Nos dia seguinte ao terremoto foram publicados anúncios de empresas com ótimas estratégias:
O Banco do Chile aumentou prazos, zerou juros, agilizou o atendimento dos clientes de seguros, deram descontos em seus cartões de crédito para compras em farmácias e lojas de material de construção. Outro banco liberou empréstimos em dinheiro vivo para ser pago em várias parcelas sem juros.
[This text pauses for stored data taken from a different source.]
Definition base_attempt (b : GSM0710_Buffer) : Attempt :=
  let b := find_start_flag (Z.to_nat (datacount b)) b in
  if negb (flag_found b) then ANull (input_sleeping b) b
  else base_parse (skip_flags (Z.to_nat (datacount b)) GSM0710_FRAME_FLAG b).

(** The outcome of the whole function.  [asserted] tells that
    [Gsm0710Muxd_Assert(13)] was executed on the way (the production build
    carries on after it); [GFatal] is the abort of the other build, [GUndef] an
    access outside [channellist], or the use of [depth_level], left unassigned
    after the assertion, when yet another frame is dropped. *)
Inductive GetFrame :=
| GFrame (f : GSM0710_Frame) (b : GSM0710_Buffer) (asserted : bool)
| GNull (signalled : bool) (b : GSM0710_Buffer) (asserted : bool)
| GFatal (b : GSM0710_Buffer)
| GUndef.

(** [left_] is [MAX_RESYNC_GET_FRAME_COUNT - passed_depth_level]. *)
Fixpoint base_get_frame_from (production : bool) (left_ : nat) (b : GSM0710_Buffer)
    : GetFrame :=
  match left_ with
  | S left_ =>
      match base_attempt b with
      | AFrame f b => GFrame f b false
      | ANull s b => GNull s b false
      | ADrop b => base_get_frame_from production left_ b
      | AUndef => GUndef
      end
  | O =>
      if production then
        match base_attempt b with
        | AFrame f b => GFrame f b true
        | ANull s b => GNull s b true
        | ADrop _ => GUndef
        | AUndef => GUndef
        end
      else GFatal b
  end.

Definition gsm0710_base_buffer_get_frame (production : bool) (b : GSM0710_Buffer)
    : GetFrame :=
  base_get_frame_from production MAX_RESYNC_GET_FRAME_COUNT b.

(** ** Abstract specification on the list of waiting bytes *)

Inductive SpecRes :=
| SFrame (f : GSM0710_Frame) (rest : list Z)
| SNeedMore
| SDrop (rest : list Z)
| SUndef.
Uma empresa de telefonia deu grandes descontos para todas as ligações aos locais afetados pelo terremoto. Ainda recomendou a todos a racionalizarem as linhas telefônicas: falando o menos possível, enviando mensagens em vez de ligações e solicitando que não façam download de arquivos - tudo isso para que as linhas telefônicas estejam sempre livres no caso de emergência. Outra empresa de telefonia foi mais longe: deu aos seus clientes da área afetada vinte minutos mais 80 mensagens de texto totalmente grátis.
Supermercados e lojas agradeceram publicamente o esforço de seus funcionários para ajudar a reabrir as lojas, apesar das circunstancias. Também reiteraram - ajudando o governo - que não havia nenhum problema de estoque e abastecimento de água, comida ou remédios.
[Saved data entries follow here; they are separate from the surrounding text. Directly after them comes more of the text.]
(** The relation between a step on the ring and a step on the list. *)
Definition adv_refines (r : AdvStep) (s : AdvRes) : Prop :=
  match r, s with
  | AdvFrame f b, RFrame f' rest =>
      f = f' /\ wf_buffer b /\ contents b = rest /\ flag_found b = false
  | AdvNull b, RNeed acc esc =>
      wf_buffer b /\ contents b = [] /\ adv_acc b = acc /\ adv_found_esc b = esc /\
      flag_found b = true
  | AdvAgain b, RAgain rest => wf_buffer b /\ contents b = rest /\ flag_found b = false
  | _, _ => False
  end.

Lemma byte_at_ztake l n i : 0 <= i < n -> byte_at (ztake n l) i = byte_at l i.
Proof.
  intros. unfold byte_at, ztake. rewrite !nth_lookup, lookup_take_lt by lia. done.
Qed.

Lemma adv_finish_refines b :
  wf_buffer b -> adv_refines (adv_finish b) (adv_spec_finish (adv_acc b) (contents b)).
Proof.
  intros W. unfold adv_finish, adv_spec_finish. pose proof (wf_adv_length b W) as HL.
  pose proof (wf_adv_len b W) as HA.
  rewrite adv_acc_len by done. destruct (Z.ltb_spec (adv_length b) 3).
  { simpl. auto with mux. }
  unfold adv_acc. rewrite !byte_at_ztake by lia.
  assert (ztake (adv_length b - 3) (zdrop 2 (ztake (adv_length b) (adv_data b)))
          = ztake (adv_length b - 3) (zdrop 2 (adv_data b))) as ->.
  { unfold ztake, zdrop. rewrite skipn_firstn_comm, take_take. f_equal. lia. }
  fold (GSM0710_DECODE_ADDRESS (byte_at (adv_data b) 0)).
  assert ((if GSM0710_FRAME_IS GSM0710_TYPE_UI (byte_at (adv_data b) 1)
     then crc_run (crc_step (crc_step 255 (byte_at (adv_data b) 0)) (byte_at (adv_data b) 1))
            (ztake (adv_length b - 3) (zdrop 2 (adv_data b)))
     else crc_step (crc_step 255 (byte_at (adv_data b) 0)) (byte_at (adv_data b) 1))
    = crc_run 255 (byte_at (adv_data b) 0 :: byte_at (adv_data b) 1 ::
        if GSM0710_FRAME_IS GSM0710_TYPE_UI (byte_at (adv_data b) 1)
        then ztake (adv_length b - 3) (zdrop 2 (adv_data b)) else [])) as ->
    by (unfold crc_run; simpl; by case_if).
  destruct (fcs_ok _ _); simpl; auto with mux.
Qed.

Lemma adv_scan_refines fuel b :
  wf_buffer b -> flag_found b = true -> (Z.to_nat (datacount b) <= fuel)%nat ->
  adv_refines (adv_scan fuel b) (adv_spec_scan (adv_acc b) (adv_found_esc b) (contents b)).
Proof.
  revert b. induction fuel as [|fuel IH]; intros b W F Hf; cbn [adv_scan].
  { pose proof (wf_datacount b W).
    assert (contents b = []) as Cn by (apply contents_nil; [done|lia]). by rewrite Cn. }
  unfold gsm0710_buffer_length. destruct (Z.ltb_spec 0 (datacount b)) as [Hd|Hd].
  2: { pose proof (wf_datacount b W).
       assert (contents b = []) as Cn by (apply contents_nil; [done|lia]). by rewrite Cn. }
  destruct (buffer_advance_spec b W Hd) as (W1 & C1 & D1).
  set (x := byte_at (data b) (readp b)) in *.
  assert (is_byte x) as Bx by (apply byte_at_Forall, W).
  rewrite C1. cbn [adv_spec_scan]. rewrite (Z.eqb_sym GSM0710_FRAME_ADV_FLAG x).
  rewrite adv_acc_len by done. rewrite (Z.eqb_sym GSM0710_FRAME_ADV_ESC x).
  destruct (negb (adv_found_esc b) && (x =? GSM0710_FRAME_ADV_FLAG)).
  { rewrite <- buffer_advance_acc. by apply adv_finish_refines. }
  destruct (Z.leb_spec GSM0710_BUFFER_SIZE (adv_length b)).
  { simpl. split_and!; auto with mux. }
  set (b2 := if adv_found_esc b then _ else _).
  assert (wf_buffer b2 /\ contents b2 = contents b /\ datacount b2 = datacount b /\
    flag_found b2 = true /\
    byte_at (data b2) (readp b2) = x /\
    (if adv_found_esc b then adv_acc b2 = adv_acc b ++ [Z.lxor x GSM0710_FRAME_ADV_ESC_COPML]
        /\ adv_found_esc b2 = false
     else if x =? GSM0710_FRAME_ADV_ESC then adv_acc b2 = adv_acc b /\ adv_found_esc b2 = true
     else adv_acc b2 = adv_acc b ++ [x] /\ adv_found_esc b2 = false))
    as (W2 & C2 & D2 & F2 & B2 & S2).
  { subst b2. assert (is_byte (Z.lxor x GSM0710_FRAME_ADV_ESC_COPML))
      by (apply lxor_byte; [done|unfold is_byte, GSM0710_FRAME_ADV_ESC_COPML; lia]).
    destruct (adv_found_esc b) eqn:Ee.
    - destruct (adv_store_spec (Z.lxor x GSM0710_FRAME_ADV_ESC_COPML) b); auto.
      split_and!; auto using wf_adv_found_esc.
    - destruct (x =? GSM0710_FRAME_ADV_ESC).
      + split_and!; auto using wf_adv_found_esc.
      + destruct (adv_store_spec x b); auto. split_and!; auto. }
  destruct (buffer_advance_spec b2 W2 ltac:(lia)) as (W3 & C3 & D3).
  destruct (buffer_advance_fields b2) as (F3 & _ & _ & E3).
  assert (contents (buffer_advance b2) = contents (buffer_advance b)) as C4.
  { rewrite C2, C1, B2 in C3. by injection C3. }
  specialize (IH (buffer_advance b2) W3 ltac:(by rewrite F3) ltac:(lia)).
  rewrite C4, buffer_advance_acc, E3 in IH.
  destruct (adv_found_esc b); [|destruct (x =? GSM0710_FRAME_ADV_ESC)];
    destruct S2 as [S2 S3]; by rewrite S2, S3 in IH.
Qed.

Lemma adv_find_flag_spec fuel b :
  wf_buffer b -> (Z.to_nat (datacount b) <= fuel)%nat ->
  let b' := adv_find_flag fuel b in
  wf_buffer b' /\
  if flag_found b then b' = b
  else match after_flag GSM0710_FRAME_ADV_FLAG (contents b) with
       | Some r => flag_found b' = true /\ contents b' = r /\ adv_length b' = 0 /\
                   adv_found_esc b' = false
       | None => flag_found b' = false /\ contents b' = []
       end.
Proof.
  revert b. induction fuel as [|fuel IH]; intros b W Hf; cbn [adv_find_flag].
  { pose proof (wf_datacount b W).
    assert (contents b = []) as Cn by (apply contents_nil; [done|lia]). rewrite Cn.
    by destruct (flag_found b). }
  unfold gsm0710_buffer_length.
  destruct (flag_found b) eqn:F; cbn [negb andb]; [done|].
  destruct (Z.ltb_spec 0 (datacount b)) as [Hd|Hd].
  2: { pose proof (wf_datacount b W).
       assert (contents b = []) as Cn by (apply contents_nil; [done|lia]). by rewrite Cn. }
  set (b1 := if byte_at (data b) (readp b) =? GSM0710_FRAME_ADV_FLAG then _ else b).
  assert (wf_buffer b1 /\ contents b1 = contents b /\ datacount b1 = datacount b /\
    byte_at (data b1) (readp b1) = byte_at (data b) (readp b) /\
    flag_found b1 = (byte_at (data b) (readp b) =? GSM0710_FRAME_ADV_FLAG) /\
    (flag_found b1 = true -> adv_length b1 = 0 /\ adv_found_esc b1 = false))
    as (W1 & C1 & D1 & B1 & F1 & A1).
  { subst b1. destruct (_ =? GSM0710_FRAME_ADV_FLAG); [|by rewrite F; split_and!; auto].
    split_and!; auto. destruct W. constructor; simpl; auto.
    unfold GSM0710_BUFFER_SIZE. lia. }
  destruct (buffer_advance_spec b1 W1 ltac:(lia)) as (W2 & C2 & D2).
  destruct (IH (buffer_advance b1) W2 ltac:(lia)) as [W3 H3].
  destruct (buffer_advance_fields b1) as (F2 & L2 & _ & E2).
  split; [done|]. rewrite <- C1, C2, B1. cbn [after_flag].
  rewrite F2, F1 in H3. destruct (_ =? GSM0710_FRAME_ADV_FLAG); [|done].
  rewrite H3, F2, F1, L2, E2. destruct (A1 F1) as [-> ->]. done.
Qed.

(** One pass on the list; [None]: no frame started. *)
Definition adv_spec_pass (found : bool) (acc : list Z) (esc : bool) (l : list Z)
    : option AdvRes :=
  match (if found then Some (acc, esc, l)
         else (fun r => ([], false, r)) <$> after_flag GSM0710_FRAME_ADV_FLAG l) with
  | None => None
  | Some (acc, esc, l) =>
      let l := if zlen acc =? 0 then strip_flags GSM0710_FRAME_ADV_FLAG l else l in
      Some (adv_spec_scan acc esc l)
  end.

Lemma skip_flags_adv_fields fuel flag b :
  adv_length (skip_flags fuel flag b) = adv_length b /\
  adv_data (skip_flags fuel flag b) = adv_data b /\
  adv_found_esc (skip_flags fuel flag b) = adv_found_esc b.
Proof.
  revert b. induction fuel as [|fuel IH]; intros b; [done|]. cbn [skip_flags].
  destruct (_ && _); [|done]. destruct (IH (buffer_advance b)) as (-> & -> & ->).
  destruct (buffer_advance_fields b) as (_ & -> & -> & ->). done.
Qed.

Lemma adv_pass_refines b :
  wf_buffer b ->
  match adv_spec_pass (flag_found b) (adv_acc b) (adv_found_esc b) (contents b) with
  | None => exists b', adv_pass b = AdvNull b' /\ wf_buffer b' /\ contents b' = [] /\
                       flag_found b' = false
  | Some s => adv_refines (adv_pass b) s
  end.
Proof.
  intros W. unfold adv_pass, adv_spec_pass.
  destruct (adv_find_flag_spec (Z.to_nat (datacount b)) b W) as [W1 H1]; [lia|].
  set (b1 := adv_find_flag _ b) in *.
  assert (match (if flag_found b then Some (adv_acc b, adv_found_esc b, contents b)
         else (fun r => ([], false, r)) <$> after_flag GSM0710_FRAME_ADV_FLAG (contents b)) with
    | None => flag_found b1 = false /\ contents b1 = []
    | Some (acc, esc, l) => flag_found b1 = true /\ contents b1 = l /\ adv_acc b1 = acc /\
                            adv_found_esc b1 = esc
    end) as H2.
  { destruct (flag_found b) eqn:F; [by rewrite H1|].
    destruct (after_flag _ _); simpl; [|done].
    destruct H1 as (? & ? & L & ?). split_and!; try done. unfold adv_acc. by rewrite L. }
  destruct (if flag_found b then _ else _) as [[[acc esc] l]|].
  2: { destruct H2 as [F1 C1]. exists b1. by rewrite F1. }
  destruct H2 as (F1 & C1 & A1 & E1). rewrite F1. cbn [negb].
  assert (adv_length b1 = zlen acc) as L1 by (rewrite <- A1, adv_acc_len; done).
  rewrite L1. destruct (zlen acc =? 0).
  - destruct (skip_flags_spec (Z.to_nat (datacount b1)) GSM0710_FRAME_ADV_FLAG b1 W1)
      as (W2 & C2 & F2); [lia|].
    destruct (skip_flags_adv_fields (Z.to_nat (datacount b1)) GSM0710_FRAME_ADV_FLAG b1)
      as (L2 & D2 & E2).
    set (b2 := skip_flags _ _ b1) in *.
    rewrite <- C1, <- C2, <- E1, <- E2.
    assert (acc = adv_acc b2) as -> by (rewrite <- A1; unfold adv_acc; by rewrite L2, D2).
    apply adv_scan_refines; [done|by rewrite F2|lia].
  - subst. apply adv_scan_refines; [done|done|lia].
Qed.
Um dos grandes times de futebol do país abriu uma sessão de autógrafos e fotos com os seus jogadores para os seus torcedores, em troca pediram qualquer tipo de ajuda ou de doações.
Essas foram as principais ações das empresas que se manifestaram durante o grande caos que se tornou o país depois do sismo. As ações não só ajudaram efetivamente a população, como também garantiram para as marcas uma imagem muito positiva de seus clientes.
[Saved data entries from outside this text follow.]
Definition set_ch_id (v : Z) (c : Channel) : Channel :=
  mkChannel v (ch_fd c) (ch_devicename c) (ch_ptsname c) (ch_ptslink c) (ch_opened c) (ch_reopen c) (ch_sabm_ua_pending c) (ch_disc_ua_pending c) (ch_negotiated_N1 c) (ch_v24_signals c) (ch_tx_fc_off c) (ch_rx_fc_off c) (ch_rx_thread c) (ch_rx_fl c) (ch_rx_fl_total c) (ch_rx_fl_written c).
Definition set_ch_fd (v : Z) (c : Channel) : Channel :=
  mkChannel (ch_id c) v (ch_devicename c) (ch_ptsname c) (ch_ptslink c) (ch_opened c) (ch_reopen c) (ch_sabm_ua_pending c) (ch_disc_ua_pending c) (ch_negotiated_N1 c) (ch_v24_signals c) (ch_tx_fc_off c) (ch_rx_fc_off c) (ch_rx_thread c) (ch_rx_fl c) (ch_rx_fl_total c) (ch_rx_fl_written c).
Definition set_ch_devicename (v : option string) (c : Channel) : Channel :=
  mkChannel (ch_id c) (ch_fd c) v (ch_ptsname c) (ch_ptslink c) (ch_opened c) (ch_reopen c) (ch_sabm_ua_pending c) (ch_disc_ua_pending c) (ch_negotiated_N1 c) (ch_v24_signals c) (ch_tx_fc_off c) (ch_rx_fc_off c) (ch_rx_thread c) (ch_rx_fl c) (ch_rx_fl_total c) (ch_rx_fl_written c).
Definition set_ch_ptsname (v : option string) (c : Channel) : Channel :=
  mkChannel (ch_id c) (ch_fd c) (ch_devicename c) v (ch_ptslink c) (ch_opened c) (ch_reopen c) (ch_sabm_ua_pending c) (ch_disc_ua_pending c) (ch_negotiated_N1 c) (ch_v24_signals c) (ch_tx_fc_off c) (ch_rx_fc_off c) (ch_rx_thread c) (ch_rx_fl c) (ch_rx_fl_total c) (ch_rx_fl_written c).
Definition set_ch_ptslink (v : option string) (c : Channel) : Channel :=
  mkChannel (ch_id c) (ch_fd c) (ch_devicename c) (ch_ptsname c) v (ch_opened c) (ch_reopen c) (ch_sabm_ua_pending c) (ch_disc_ua_pending c) (ch_negotiated_N1 c) (ch_v24_signals c) (ch_tx_fc_off c) (ch_rx_fc_off c) (ch_rx_thread c) (ch_rx_fl c) (ch_rx_fl_total c) (ch_rx_fl_written c).
Definition set_ch_opened (v : bool) (c : Channel) : Channel :=
  mkChannel (ch_id c) (ch_fd c) (ch_devicename c) (ch_ptsname c) (ch_ptslink c) v (ch_reopen c) (ch_sabm_ua_pending c) (ch_disc_ua_pending c) (ch_negotiated_N1 c) (ch_v24_signals c) (ch_tx_fc_off c) (ch_rx_fc_off c) (ch_rx_thread c) (ch_rx_fl c) (ch_rx_fl_total c) (ch_rx_fl_written c).
Definition set_ch_reopen (v : bool) (c : Channel) : Channel :=
  mkChannel (ch_id c) (ch_fd c) (ch_devicename c) (ch_ptsname c) (ch_ptslink c) (ch_opened c) v (ch_sabm_ua_pending c) (ch_disc_ua_pending c) (ch_negotiated_N1 c) (ch_v24_signals c) (ch_tx_fc_off c) (ch_rx_fc_off c) (ch_rx_thread c) (ch_rx_fl c) (ch_rx_fl_total c) (ch_rx_fl_written c).
Definition set_ch_sabm_ua_pending (v : bool) (c : Channel) : Channel :=
  mkChannel (ch_id c) (ch_fd c) (ch_devicename c) (ch_ptsname c) (ch_ptslink c) (ch_opened c) (ch_reopen c) v (ch_disc_ua_pending c) (ch_negotiated_N1 c) (ch_v24_signals c) (ch_tx_fc_off c) (ch_rx_fc_off c) (ch_rx_thread c) (ch_rx_fl c) (ch_rx_fl_total c) (ch_rx_fl_written c).
Definition set_ch_disc_ua_pending (v : bool) (c : Channel) : Channel :=
  mkChannel (ch_id c) (ch_fd c) (ch_devicename c) (ch_ptsname c) (ch_ptslink c) (ch_opened c) (ch_reopen c) (ch_sabm_ua_pending c) v (ch_negotiated_N1 c) (ch_v24_signals c) (ch_tx_fc_off c) (ch_rx_fc_off c) (ch_rx_thread c) (ch_rx_fl c) (ch_rx_fl_total c) (ch_rx_fl_written c).
Definition set_ch_negotiated_N1 (v : Z) (c : Channel) : Channel :=
  mkChannel (ch_id c) (ch_fd c) (ch_devicename c) (ch_ptsname c) (ch_ptslink c) (ch_opened c) (ch_reopen c) (ch_sabm_ua_pending c) (ch_disc_ua_pending c) v (ch_v24_signals c) (ch_tx_fc_off c) (ch_rx_fc_off c) (ch_rx_thread c) (ch_rx_fl c) (ch_rx_fl_total c) (ch_rx_fl_written c).
Definition set_ch_v24_signals (v : Z) (c : Channel) : Channel :=
  mkChannel (ch_id c) (ch_fd c) (ch_devicename c) (ch_ptsname c) (ch_ptslink c) (ch_opened c) (ch_reopen c) (ch_sabm_ua_pending c) (ch_disc_ua_pending c) (ch_negotiated_N1 c) v (ch_tx_fc_off c) (ch_rx_fc_off c) (ch_rx_thread c) (ch_rx_fl c) (ch_rx_fl_total c) (ch_rx_fl_written c).
Definition set_ch_tx_fc_off (v : bool) (c : Channel) : Channel :=
  mkChannel (ch_id c) (ch_fd c) (ch_devicename c) (ch_ptsname c) (ch_ptslink c) (ch_opened c) (ch_reopen c) (ch_sabm_ua_pending c) (ch_disc_ua_pending c) (ch_negotiated_N1 c) (ch_v24_signals c) v (ch_rx_fc_off c) (ch_rx_thread c) (ch_rx_fl c) (ch_rx_fl_total c) (ch_rx_fl_written c).
Definition set_ch_rx_fc_off (v : bool) (c : Channel) : Channel :=
  mkChannel (ch_id c) (ch_fd c) (ch_devicename c) (ch_ptsname c) (ch_ptslink c) (ch_opened c) (ch_reopen c) (ch_sabm_ua_pending c) (ch_disc_ua_pending c) (ch_negotiated_N1 c) (ch_v24_signals c) (ch_tx_fc_off c) v (ch_rx_thread c) (ch_rx_fl c) (ch_rx_fl_total c) (ch_rx_fl_written c).
Definition set_ch_rx_thread (v : bool) (c : Channel) : Channel :=
  mkChannel (ch_id c) (ch_fd c) (ch_devicename c) (ch_ptsname c) (ch_ptslink c) (ch_opened c) (ch_reopen c) (ch_sabm_ua_pending c) (ch_disc_ua_pending c) (ch_negotiated_N1 c) (ch_v24_signals c) (ch_tx_fc_off c) (ch_rx_fc_off c) v (ch_rx_fl c) (ch_rx_fl_total c) (ch_rx_fl_written c).
Definition set_ch_rx_fl (v : Z) (c : Channel) : Channel :=
  mkChannel (ch_id c) (ch_fd c) (ch_devicename c) (ch_ptsname c) (ch_ptslink c) (ch_opened c) (ch_reopen c) (ch_sabm_ua_pending c) (ch_disc_ua_pending c) (ch_negotiated_N1 c) (ch_v24_signals c) (ch_tx_fc_off c) (ch_rx_fc_off c) (ch_rx_thread c) v (ch_rx_fl_total c) (ch_rx_fl_written c).
Definition set_ch_rx_fl_total (v : Z) (c : Channel) : Channel :=
  mkChannel (ch_id c) (ch_fd c) (ch_devicename c) (ch_ptsname c) (ch_ptslink c) (ch_opened c) (ch_reopen c) (ch_sabm_ua_pending c) (ch_disc_ua_pending c) (ch_negotiated_N1 c) (ch_v24_signals c) (ch_tx_fc_off c) (ch_rx_fc_off c) (ch_rx_thread c) (ch_rx_fl c) v (ch_rx_fl_written c).
Definition set_ch_rx_fl_written (v : Z) (c : Channel) : Channel :=
  mkChannel (ch_id c) (ch_fd c) (ch_devicename c) (ch_ptsname c) (ch_ptslink c) (ch_opened c) (ch_reopen c) (ch_sabm_ua_pending c) (ch_disc_ua_pending c) (ch_negotiated_N1 c) (ch_v24_signals c) (ch_tx_fc_off c) (ch_rx_fc_off c) (ch_rx_thread c) (ch_rx_fl c) (ch_rx_fl_total c) v.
Entretanto, muitas empresas demoraram a reagir e repensar suas ações frente ao terremoto. Os supermercados que decidiram por não abrir as portas nos dias que sucederam a tragédia tiveram um verdadeiro revés: foram saqueados, e alguns, incendiados. Nesse caso, teria sido um prejuízo muito menor, se os supermercados doassem para a população toda a bebida e comida que tinham em estoque.
Além disso, um problema muito freqüente que se viu foi que algumas empresas não retiraram as suas propagandas (tanto em tevê, como em jornal) que não estivessem falando do terremoto. Era realmente muito estranho assistir ao noticiário mostrando milhões de desamparados e, logo em seguida, assistir uma propaganda com pessoas sorridentes, fazendo coisas irreverentes em suas casas perfeitas. Teria sido melhor não ter absolutamente nenhuma comunicação.
Esses foram os principais pontos que se pôde ver em relação a ações e comunicação de empresas depois da catástrofe no Chile. O principal é facilitar a vida das pessoas e comunicar sabendo que as pessoas estão sensibilizadas ao extremo.